Tuesday, April 29, 2008 :::
 
Each job has its unique “Oh, shit!” moments, and as I was browsing the news today it occurred to me that nobody is exempt from this phenomenon. For Obama and the whole preacher imbroglio, two Wrights apparently do make a left, as the good reverend's second round of coverage appears to have all but blunted that compelling speech on race from a few weeks ago. When you're a presidential candidate, the moment comes, I believe, when the personal brand you're building is suddenly thwarted by reality--and the present, along with the darker corners of your history, connects firmly with your chin.

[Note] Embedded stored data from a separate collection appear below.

(** * Agentic-ORM: the dashboard, its API service and the provisioned
    infrastructure, embedded in Rocq.

  The TypeScript of the dashboard ([types], the [ApiService], the
  single-file [App], the [MetricsGrid], [RecentComments] and
  [ActivityFeed] components) is translated to definitions over records
  and inductive types; the Terraform resources ([main.tf]) and the
  deployment script's queue trigger are translated to records holding
  the configured values.  The Lambda code of the pipeline is not among
  the sources: the parts of it that statements below need (the Action
  Router, the Classifier's validation and the handling of one message
  up to the Escalation Executor) are modelled from the specification
  and marked as such. *)

From Stdlib Require Import ZArith QArith Qround Qabs String Ascii List Bool Lia.
From Stdlib Require Import DecimalString.
From Stdlib Require Import Floats.PrimFloat Floats.FloatOps Floats.SpecFloat.
Import ListNotations.

Set Warnings "-inexact-float".

Local Open Scope string_scope.
Local Open Scope Z_scope.

(* ===================================================================== *)
(** ** Dashboard types (the [types] module of the dashboard)              *)
(* ===================================================================== *)

Module Types.

Inductive ClientStatus := active | inactive.
Inductive Plan := basic | pro | enterprise.

Record Client := {
  id : string;
  name : string;
  status : ClientStatus;
  plan : Plan
}.

Inductive Platform := instagram | facebook | facebook_ads.
Inductive CommentStatus := pending | classified | processed.
Inductive Sentiment := positive | negative | neutral.
Inductive Urgency := low | medium | high.
Inductive Intent := question | complaint | compliment | spam | general.
Inductive SuggestedAction := reply | hide | escalate | ignore.
Inductive ActionTaken := replied | hidden | escalated | ignored.

(** [toxicity_score] and [confidence] are TypeScript [number]s; every
    value the sources give them is an integer literal. *)
Record Classification := {
  sentiment : Sentiment;
  urgency : Urgency;
  intent : Intent;
  toxicity_score : Z;
  confidence : Z;
  requires_response : bool;
  suggested_action : SuggestedAction
}.

(** Optional members ([classification?], [action_taken?], ...) are
    [option]s: [None] is the absent property. *)
Record Comment := {
  comment_id : string;
  client_id : string;
  platform : Platform;
  text : string;
  author_name : string;
  author_id : string;
  created_time : string;
  like_count : Z;
  comment_status : CommentStatus;
  classification : option Classification;
  action_taken : option ActionTaken;
  reply_sent : option bool;
  is_hidden : option bool;
  is_escalated : option bool
}.

(** Every member is a TypeScript [number]: a double.  The components
    divide and multiply these members, so they are kept as the doubles
    they are. *)
Record DashboardMetrics := {
  total_comments : float;
  positive_comments : float;
  negative_comments : float;
  neutral_comments : float;
  auto_replied : float;
  hidden_comments : float;
  escalated_comments : float;
  processing_time_avg : float;
  response_rate : float;
  automation_rate : float
}.

(** The union type of [ActivityLog.action_type]. *)
Inductive ActionType :=
  reply_sent_t | comment_hidden_t | comment_escalated_t
| classification_completed_t.

Record Details := {
  d_message : option string;
  d_reason : option string;
  d_confidence : option Z
}.

Record ActivityLog := {
  log_id : string;
  timestamp : string;
  action_type : ActionType;
  log_comment_id : string;
  details : Details
}.

Inductive ResponseStatus := success | error.

Record ApiResponse (T : Type) := {
  resp_status : ResponseStatus;
  data : option T;
  message : option string;
  errors : option (list string)
}.
Arguments resp_status {T} _.
Arguments data {T} _.
Arguments message {T} _.
Arguments errors {T} _.

(** The string literals the union types are made of. *)
Definition action_type_name (a : ActionType) : string :=
  match a with
  | reply_sent_t => "reply_sent"
  | comment_hidden_t => "comment_hidden"
  | comment_escalated_t => "comment_escalated"
  | classification_completed_t => "classification_completed"
  end.

Definition all_action_types : list ActionType :=
  [reply_sent_t; comment_hidden_t; comment_escalated_t;
   classification_completed_t].

(** Membership of a string in the union type [ActivityLog.action_type]. *)
Definition action_type_of_string (s : string) : option ActionType :=
  find (fun a => String.eqb (action_type_name a) s) all_action_types.

Definition comment_status_name (s : CommentStatus) : string :=
  match s with
  | pending => "pending" | classified => "classified"
  | processed => "processed"
  end.

Definition all_comment_statuses : list CommentStatus :=
  [pending; classified; processed].

Definition comment_status_of_string (s : string) : option CommentStatus :=
  find (fun a => String.eqb (comment_status_name a) s) all_comment_statuses.

Definition action_taken_name (a : ActionTaken) : string :=
  match a with
  | replied => "replied" | hidden => "hidden"
  | escalated => "escalated" | ignored => "ignored"
  end.

Definition all_actions_taken : list ActionTaken :=
  [replied; hidden; escalated; ignored].

Definition action_taken_of_string (s : string) : option ActionTaken :=
  find (fun a => String.eqb (action_taken_name a) s) all_actions_taken.

Definition sentiment_eqb (a b : Sentiment) : bool :=
  match a, b with
  | positive, positive | negative, negative | neutral, neutral => true
  | _, _ => false
  end.

Definition urgency_eqb (a b : Urgency) : bool :=
  match a, b with
  | low, low | medium, medium | high, high => true
  | _, _ => false
  end.

End Types.

(* ===================================================================== *)
(** ** The JavaScript primitives the dashboard code relies on             *)
(* ===================================================================== *)

Module Js.

(** What a [throw] or a rejected promise carries: an [Error] object with
    its message, or some other value ([error instanceof Error] is false). *)
Inductive Thrown := ErrorObject (msg : string) | OtherValue.

Inductive Promise (T : Type) := Resolved (v : T) | Rejected (e : Thrown).
Arguments Resolved {T} v.
Arguments Rejected {T} e.

(** [`${n}`] for an integral number. *)
Definition number_to_string (n : Z) : string :=
  NilZero.string_of_int (Z.to_int n).

(** [m || d] on an optional string: [undefined] and the empty string are
    falsy. *)
Definition or_string (m : option string) (d : string) : string :=
  match m with
  | Some s => if String.eqb s EmptyString then d else s
  | None => d
  end.

(** [xs.slice(0, limit)]: a negative [limit] counts from the end. *)
Definition slice0 {A : Type} (xs : list A) (limit : Z) : list A :=
  let len := Z.of_nat (List.length xs) in
  let stop := if limit <? 0 then Z.max (len + limit) 0 else Z.min limit len in
  firstn (Z.to_nat stop) xs.

(** *** Strings

    A JavaScript string is a sequence of UTF-16 code units, and
    [length], [substring] and [slice] count and cut code units.  A
    [string] of this development holds a text in UTF-8, as the source
    files do; [utf16] gives the code units of that text: one for a code
    point below U+10000, a surrogate pair above.  (A byte that does not
    start a UTF-8 sequence, which no text has, gives U+FFFD.) *)
Definition JsString : Type := list N.

Definition continuation (c : ascii) : N := N.land (N_of_ascii c) 63.

Definition code_units (cp : N) : JsString :=
  if (cp <? 65536)%N then [cp]
  else let v := (cp - 65536)%N in
       [(55296 + v / 1024)%N; (56320 + v mod 1024)%N].

Fixpoint utf16 (s : string) : JsString :=
  match s with
  | EmptyString => []
  | String c0 r0 =>
      let b0 := N_of_ascii c0 in
      if (b0 <? 128)%N then b0 :: utf16 r0
      else if (192 <=? b0)%N && (b0 <? 224)%N then
        match r0 with
        | String c1 r1 =>
            (N.land b0 31 * 64 + continuation c1)%N :: utf16 r1
        | EmptyString => [65533%N]
        end
      else if (224 <=? b0)%N && (b0 <? 240)%N then
        match r0 with
        | String c1 (String c2 r2) =>
            (N.land b0 15 * 4096 + continuation c1 * 64 + continuation c2)%N
              :: utf16 r2
        | _ => [65533%N]
        end
      else if (240 <=? b0)%N && (b0 <? 248)%N then
        match r0 with
        | String c1 (String c2 (String c3 r3)) =>
            (code_units (N.land b0 7 * 262144 + continuation c1 * 4096
                         + continuation c2 * 64 + continuation c3)%N
             ++ utf16 r3)%list
        | _ => [65533%N]
        end
      else 65533%N :: utf16 r0
  end.

(** [s.substring(0, n)] for a literal [n]. *)
Definition substring0 (n : nat) (s : JsString) : JsString := firstn n s.

(** [s.slice(-n)] for a literal [n]: the last [n] code units, all of
    [s] when it has fewer. *)
Definition slice_last (n : nat) (s : JsString) : JsString :=
  skipn (List.length s - n) s.

(** *** Numbers

    A JavaScript number is a double: IEEE 754 binary64, the kernel's
    [float].  What follows prints one: [Number::toString] (the shortest
    decimal that reads back as the number) and [toFixed(1)], both
    computed on the number's exact value [m * 2 ^ e]. *)

Definition digits_of (n : Z) : string := NilZero.string_of_int (Z.to_int n).

Fixpoint zeros (k : nat) : string :=
  match k with O => EmptyString | S k' => String "0"%char (zeros k') end.

Definition scaled (m e : Z) : Q := (inject_Z m * Qpower 2 e)%Q.

Definition Qlt_bool (a b : Q) : bool := negb (Qle_bool b a).

(** The [n] with [10 ^ (n - 1) <= v < 10 ^ n], searched from a first
    guess. *)
Fixpoint magnitude (fuel : nat) (v : Q) (n : Z) : Z :=
  match fuel with
  | O => n
  | S fuel' =>
      if Qle_bool (Qpower 10 n) v then magnitude fuel' v (n + 1)
      else if Qle_bool (Qpower 10 (n - 1)) v then n
      else magnitude fuel' v (n - 1)
  end.

(** [d] reads back as the number whose neighbours are halfway at [lo]
    and [hi]: the ends count when the mantissa is even. *)
Definition reads_back (even : bool) (lo hi d : Q) : bool :=
  if even then Qle_bool lo d && Qle_bool d hi
  else Qlt_bool lo d && Qlt_bool d hi.

Definition closer (v : Q) (a b : Z * Q) : Z * Q :=
  let da := Qabs (snd a - v)%Q in
  let db := Qabs (snd b - v)%Q in
  if Qlt_bool da db then a
  else if Qlt_bool db da then b
  else if Z.even (fst a) then a else b.

(** The [k]-digit decimals next to [v], if one of them reads back. *)
Definition with_digits (even : bool) (lo hi v : Q) (n k : Z)
  : option (Z * Z) :=
  let p := n - k in
  let s0 := Qfloor (v / Qpower 10 p)%Q in
  let c0 := (s0, (inject_Z s0 * Qpower 10 p)%Q) in
  let c1 := (s0 + 1, (inject_Z (s0 + 1) * Qpower 10 p)%Q) in
  let pick :=
    match reads_back even lo hi (snd c0), reads_back even lo hi (snd c1) with
    | true, true => Some (fst (closer v c0 c1))
    | true, false => Some (fst c0)
    | false, true => Some (fst c1)
    | false, false => None
    end in
  match pick with
  | Some s => if s =? 10 ^ k then Some (10 ^ (k - 1), n + 1) else Some (s, n)
  | None => None
  end.

(** The digits [s], their number [k] and the exponent [n] of
    [Number::toString]: [k] as small as possible (17 digits always
    do). *)
Fixpoint shortest_from (fuel : nat) (even : bool) (lo hi v : Q) (n k : Z)
  : Z * Z * Z :=
  match fuel with
  | O => (0, n, k)
  | S fuel' =>
      match with_digits even lo hi v n k with
      | Some (s, n') => (s, n', k)
      | None => shortest_from fuel' even lo hi v n (k + 1)
      end
  end.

For another politician, the moment might be forgetting, say, whether the hooker was paid with non-sequential twenties or went straight on the Starwood. Or perhaps you're working the register and realize, minutes later, you gave way too much change. Maybe you screw up your lines. Miss your mark. Walk into a surprise quiz that seems to be surprising only to you. Cobble together an analysis based firmly on the wrong data, only to realize this during the presentation. That last one? Been there. And I've got to tell you, as far as explaining the bum numbers go, “'Cos the leprechaun told me” only works so many times.

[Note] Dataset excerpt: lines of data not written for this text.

(** * Sorted block reader and access metrics (table/block.cc)

    A shallow embedding of [Block], [Block::Iter] and [BlockMetrics]
    together with the properties checked against them.

    Conventions.
    - A byte is a [Z] in [0, 256); a buffer is a [list Z].
    - [uint32_t] values are [Z] with the wrap-around written as [u32].
    - A pointer into the block is its offset from [data_].
    - A result of type [option _] is [None] when the C++ code fails an
      [assert], divides by zero or indexes the bitmap out of range.
    - A loop is a [Fixpoint] on a round count taken from the block (the
      restart count, the size of the entry region); it yields [None] if
      the count runs out, and the properties below show that on
      well-formed blocks it does not. *)

From Stdlib Require Import ZArith Lia List Bool String.
From stdpp Require Import base option list.

Local Open Scope Z_scope.

(** ** Machine integers and raw memory *)

Definition bytes := list Z.

Definition u8 (x : Z) : Z := x mod 2 ^ 8.
Definition u32 (x : Z) : Z := x mod 2 ^ 32.
Definition u64 (x : Z) : Z := x mod 2 ^ 64.

Definition is_byte (b : Z) : Prop := 0 <= b < 256.

(** [reinterpret_cast<const unsigned char*>(p)[0]] at offset [off].  The
    callers only dereference below their [limit]; outside the buffer the
    model reads 0. *)
Definition byte_at (d : bytes) (off : Z) : Z := nth (Z.to_nat off) d 0.

(** [Slice(data_ + p, n)] as the bytes it denotes. *)
Definition sub (d : bytes) (p n : Z) : bytes :=
  take (Z.to_nat n) (drop (Z.to_nat p) d).

(** ** util/coding: fixed-width and varint codecs *)

(** Modelled from the spec: [DecodeFixed32] of util/coding.h, the
    little-endian u32 read of the fixed integer codec. *)
Definition DecodeFixed32 (d : bytes) (off : Z) : Z :=
  Z.lor (Z.lor (Z.lor (byte_at d off)
                      (Z.shiftl (byte_at d (off + 1)) 8))
               (Z.shiftl (byte_at d (off + 2)) 16))
        (Z.shiftl (byte_at d (off + 3)) 24).

(** Modelled from the spec: [PutFixed64] of util/coding, the
    little-endian u64 write of the fixed integer codec. *)
Definition PutFixed64 (v : Z) : bytes :=
  map (fun i => u8 (Z.shiftr v (8 * i))) [0; 1; 2; 3; 4; 5; 6; 7].

(** Modelled from the spec: [DecodeFixed64] of util/coding.h, the
    little-endian u64 read of the fixed integer codec. *)
Definition DecodeFixed64 (d : bytes) (off : Z) : Z :=
  fold_right (fun i acc => Z.lor (Z.shiftl (byte_at d (off + i)) (8 * i)) acc)
             0 [0; 1; 2; 3; 4; 5; 6; 7].

(** Modelled from the spec: [GetVarint32Ptr] of util/coding, the
    little-endian base-128 varint32 reader with continuation bit,
    [get_varint32(ptr, limit) -> (value, next_ptr) | error].  At most five
    bytes (shifts 0, 7, ..., 28) are consumed; [None] is the NULL result. *)
Fixpoint GetVarint32Ptr_loop (n : nat) (d : bytes) (p limit shift result : Z)
  : option (Z * Z) :=
  match n with
  | O => None
  | S n' =>
      if p <? limit then
        let b := byte_at d p in
        if Z.land b 128 =? 0
        then Some (u32 (Z.lor result (Z.shiftl b shift)), p + 1)
        else GetVarint32Ptr_loop n' d (p + 1) limit (shift + 7)
               (u32 (Z.lor result (Z.shiftl (Z.land b 127) shift)))
      else None
  end.

Definition GetVarint32Ptr (d : bytes) (p limit : Z) : option (Z * Z) :=
  GetVarint32Ptr_loop 5 d p limit 0 0.

(** Modelled from the spec: [GetVarint32] on a slice, of
    util/coding, which reads one varint32 from the front of a slice and
    advances the slice past it. *)
Definition GetVarint32 (input : bytes) : option (Z * bytes) :=
  match GetVarint32Ptr input 0 (Z.of_nat (length input)) with
  | Some (v, q) => Some (v, drop (Z.to_nat q) input)
  | None => None
  end.

(** Modelled from the spec: [EncodeVarint32] of util/coding, the
    little-endian base-128 varint32 writer with continuation bit; [n]
    bounds the number of continuation bytes. *)
Fixpoint EncodeVarint32 (n : nat) (v : Z) : bytes :=
  match n with
  | O => [u8 v]
  | S n' => if v <? 128 then [u8 v]
            else u8 (Z.lor v 128) :: EncodeVarint32 n' (Z.shiftr v 7)
  end.

(** Modelled from the spec: [PutVarint32] of util/coding, which appends
    the varint32 of a 32-bit value, at most five bytes. *)
Definition PutVarint32 (v : Z) : bytes := EncodeVarint32 4 v.

(** ** Entry codec *)

(** The decoded header of one entry and the offset of its key delta. *)
Record Header := mkHeader {
  h_shared : Z;
  h_non_shared : Z;
  h_value_length : Z;
  h_key_ptr : Z
}.

(** [DecodeEntry(p, limit, &shared, &non_shared, &value_length)];
    [None] is the NULL result. *)
Definition DecodeEntry (d : bytes) (p limit : Z) : option Header :=
  if limit - p <? 3 then None
  else
    let shared := byte_at d p in
    let non_shared := byte_at d (p + 1) in
    let value_length := byte_at d (p + 2) in
    let hdr :=
      if Z.lor (Z.lor shared non_shared) value_length <? 128
      then Some (mkHeader shared non_shared value_length (p + 3))
      else
        '(shared, p1) ← GetVarint32Ptr d p limit;
        '(non_shared, p2) ← GetVarint32Ptr d p1 limit;
        '(value_length, p3) ← GetVarint32Ptr d p2 limit;
        Some (mkHeader shared non_shared value_length p3)
    in
    h ← hdr;
    if u32 (limit - h_key_ptr h) <? u32 (h_non_shared h + h_value_length h)
    then None
    else Some h.

(** ** Block iterator *)

Inductive Status :=
| Ok
| Corruption (msg : string).

(** A [Slice] whose data pointer is either an offset into the block or
    the static empty string installed by [Slice::clear()]. *)
Record Slice := mkSlice {
  sl_data : option Z;
  sl_size : Z
}.

Record Iter := mkIter {
  data_ : bytes;
  restarts_ : Z;
  num_restarts_ : Z;
  current_ : Z;
  restart_index_ : Z;
  restart_offset_ : Z;
  key_ : bytes;
  value_ : Slice;
  status_ : Status
}.

Definition set_position (it : Iter) (cur ri ro : Z) : Iter :=
  mkIter (data_ it) (restarts_ it) (num_restarts_ it) cur ri ro
         (key_ it) (value_ it) (status_ it).

Definition set_restart (it : Iter) (ri ro : Z) : Iter :=
  set_position it (current_ it) ri ro.

Definition set_entry (it : Iter) (k : bytes) (v : Slice) : Iter :=
  mkIter (data_ it) (restarts_ it) (num_restarts_ it) (current_ it)
         (restart_index_ it) (restart_offset_ it) k v (status_ it).

Definition set_status (it : Iter) (s : Status) : Iter :=
  mkIter (data_ it) (restarts_ it) (num_restarts_ it) (current_ it)
         (restart_index_ it) (restart_offset_ it) (key_ it) (value_ it) s.

(** The constructor; [assert(num_restarts_ > 0)]. *)
Definition Iter_new (data : bytes) (restarts num_restarts : Z) : option Iter :=
  if 0 <? num_restarts
  then Some (mkIter data restarts num_restarts restarts num_restarts 0
                    [] (mkSlice None 0) Ok)
  else None.

Definition Valid (it : Iter) : bool := current_ it <? restarts_ it.

(** [key()] and [value()]; both [assert(Valid())]. *)
Definition key (it : Iter) : option bytes :=
  if Valid it then Some (key_ it) else None.

Definition value (it : Iter) : option bytes :=
  if Valid it
  then match sl_data (value_ it) with
       | Some off => Some (sub (data_ it) off (sl_size (value_ it)))
       | None => Some []
       end
  else None.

It's been a while since my last OS moment, so I'm not sure why this train of thought pulled into the brainstation today, or why it felt so comforting. I guess it's this idea of assured fallibility. It's only a matter of time, you know? Of course, by stating all this, I've no doubt invited a string of such moments onto my person, in which case we'll need to employ the plural form: “Oh, shits.”

Posted by Ben at 11:36 PM



Tuesday, April 22, 2008 :::
 
Golf. A noun which here defined is an insidious form of torture invented, unsurprisingly enough, back when people were hanged, drawn and quartered, burnt at the stake, or otherwise forced to travel from hole to hole without the aid of a small, covered cart. Perhaps donkeys were used instead, I don't know. What I do know is the inventor of the sport, near the end of his life, very likely disappeared during an afternoon game, cackling evilly as hellfire enwreathed him, his body swallowed whole by a bunker on the 9th, his dark work completed.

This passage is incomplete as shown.